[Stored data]
* * * * * * *
Lemma C3_witness :
  rally demo_state = Some (mkRally "a" 5000)
  /\ has_player "a" (players demo_state) = true
  /\ (phase <$> rallyComputed demo_state 1000 5) = Some JOIN
  /\ (phase <$> rallyComputed demo_state 6000 5) = Some MARCH.
Proof.
  split; [reflexivity|]. split; [reflexivity|].
  destruct (C3_phase_join_then_march demo_state (mkRally "a" 5000) 5 eq_refl eq_refl)
    as [Hat _].
  split.
  - destruct (Hat 1000%Q) as (rc & -> & _ & Hjoin & _).
    simpl. f_equal. by apply Hjoin.
  - destruct (Hat 6000%Q) as (rc & -> & _ & _ & Hmarch).
    simpl. f_equal. by apply Hmarch.
Defined.

(** Bob's march is longer than the starter's: he starts 20 s before the
    launch, and at 6000 his start lies 21 s in the past. *)
Lemma C8_witness :
  exists rc row,
    F64.rallyComputed demo_state 6000 5 = Some rc
    /\ row ∈ F64.rows rc
    /\ F64.row_player row = bob
    /\ F64.is_double 6000 = true
    /\ F64.is_double (F64.rc_launchAt rc) = true
    /\ F64.lt (F64.startAt row) (Num 6000) = true
    /\ F64.lt (F64.diffMs row) (Num 0) = true
    /\ F64.beforeMarch row = true
    /\ (forall diff, F64.diffMs row = Num diff -> (diff <= 0)%Q ->
          formatMs diff = "00:00"%string)
    /\ F64.diffMs row = Num (-21000)
    /\ F64.diffFromLaunchMs row = Num (-20000).
Proof.
  eexists. eexists.
  assert (Hrc : F64.rallyComputed demo_state 6000 5 = Some ?[rc])
    by (vm_compute; reflexivity).
  split; [exact Hrc|].
  split; [apply elem_of_cons; left; reflexivity|].
  split; [reflexivity|].
  assert (Hnow : F64.is_double 6000 = true) by (vm_compute; reflexivity).
  assert (Hlaunch : F64.is_double 5000 = true) by (vm_compute; reflexivity).
  split; [exact Hnow|]. split; [exact Hlaunch|].
  match goal with
  | |- context [F64.diffMs ?r] =>
      destruct (C8_signed_row_arithmetic demo_state 6000 5 _ r Hrc
                  ltac:(apply elem_of_cons; left; reflexivity) Hnow Hlaunch)
        as (Hpast & _ & Hflag & Hclamp & _)
  end.
  split; [vm_compute; reflexivity|].
  split; [apply Hpast; vm_compute; reflexivity|].
  split; [apply Hflag; vm_compute; reflexivity|].
  split; [exact Hclamp|].
  split; vm_compute; reflexivity.
Defined.

(** * Further properties of the code *)

(** ** Sync bursts and liveness *)

Lemma incorporate_window_from (l : list Sample) (s : Sample) (st : SyncState) :
  syncSamplesRef (incorporate (l ++ [s]) st)
  = slice_last 6 (slice_last 5 (syncSamplesRef st) ++ l ++ [s]).
Proof.
  revert s. induction l as [|x l IH] using rev_ind; intros s.
  - simpl. destruct s as [o r t]. unfold incorporate. simpl.
    rewrite setOffsetSample_window. symmetry. apply slice_last_all.
    rewrite length_app. simpl.
    pose proof (slice_last_length 5 (syncSamplesRef st)). simpl. lia.
  - rewrite incorporate_snoc, setOffsetSample_window, IH.
    destruct s as [o r t]. simpl.
    rewrite (slice_last_snoc 5). by rewrite <- !app_assoc.
Qed.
* * * * * * *
> PROBLEM DETAILS: Your task is to retype all of the records exactly.

> THE COMPLETED TASK:
Lemma C3_witness :
  rally demo_state = Some (mkRally "a" 5000)
  /\ has_player "a" (players demo_state) = true
  /\ (phase <$> rallyComputed demo_state 1000 5) = Some JOIN
  /\ (phase <$> rallyComputed demo_state 6000 5) = Some MARCH.
Proof.
  split; [reflexivity|]. split; [reflexivity|].
  destruct (C3_phase_join_then_march demo_state (mkRally "a" 5000) 5 eq_refl eq_refl)
    as [Hat _].
  split.
  - destruct (Hat 1000%Q) as (rc & -> & _ & Hjoin & _).
    simpl. f_equal. by apply Hjoin.
  - destruct (Hat 6000%Q) as (rc & -> & _ & _ & Hmarch).
    simpl. f_equal. by apply Hmarch.
Defined.

(** Bob's march is longer than the starter's: he starts 20 s before the
    launch, and at 6000 his start lies 21 s in the past. *)
Lemma C8_witness :
  exists rc row,
    F64.rallyComputed demo_state 6000 5 = Some rc
    /\ row ∈ F64.rows rc
    /\ F64.row_player row = bob
    /\ F64.is_double 6000 = true
    /\ F64.is_double (F64.rc_launchAt rc) = true
    /\ F64.lt (F64.startAt row) (Num 6000) = true
    /\ F64.lt (F64.diffMs row) (Num 0) = true
    /\ F64.beforeMarch row = true
    /\ (forall diff, F64.diffMs row = Num diff -> (diff <= 0)%Q ->
          formatMs diff = "00:00"%string)
    /\ F64.diffMs row = Num (-21000)
    /\ F64.diffFromLaunchMs row = Num (-20000).
Proof.
  eexists. eexists.
  assert (Hrc : F64.rallyComputed demo_state 6000 5 = Some ?[rc])
    by (vm_compute; reflexivity).
  split; [exact Hrc|].
  split; [apply elem_of_cons; left; reflexivity|].
  split; [reflexivity|].
  assert (Hnow : F64.is_double 6000 = true) by (vm_compute; reflexivity).
  assert (Hlaunch : F64.is_double 5000 = true) by (vm_compute; reflexivity).
  split; [exact Hnow|]. split; [exact Hlaunch|].
  match goal with
  | |- context [F64.diffMs ?r] =>
      destruct (C8_signed_row_arithmetic demo_state 6000 5 _ r Hrc
                  ltac:(apply elem_of_cons; left; reflexivity) Hnow Hlaunch)
        as (Hpast & _ & Hflag & Hclamp & _)
  end.
  split; [vm_compute; reflexivity|].
  split; [apply Hpast; vm_compute; reflexivity|].
  split; [apply Hflag; vm_compute; reflexivity|].
  split; [exact Hclamp|].
  split; vm_compute; reflexivity.
Defined.

(** * Further properties of the code *)

(** ** Sync bursts and liveness *)

Lemma incorporate_window_from (l : list Sample) (s : Sample) (st : SyncState) :
  syncSamplesRef (incorporate (l ++ [s]) st)
  = slice_last 6 (slice_last 5 (syncSamplesRef st) ++ l ++ [s]).
Proof.
  revert s. induction l as [|x l IH] using rev_ind; intros s.
  - simpl. destruct s as [o r t]. unfold incorporate. simpl.
    rewrite setOffsetSample_window. symmetry. apply slice_last_all.
    rewrite length_app. simpl.
    pose proof (slice_last_length 5 (syncSamplesRef st)). simpl. lia.
  - rewrite incorporate_snoc, setOffsetSample_window, IH.
    destruct s as [o r t]. simpl.
    rewrite (slice_last_snoc 5). by rewrite <- !app_assoc.
Qed.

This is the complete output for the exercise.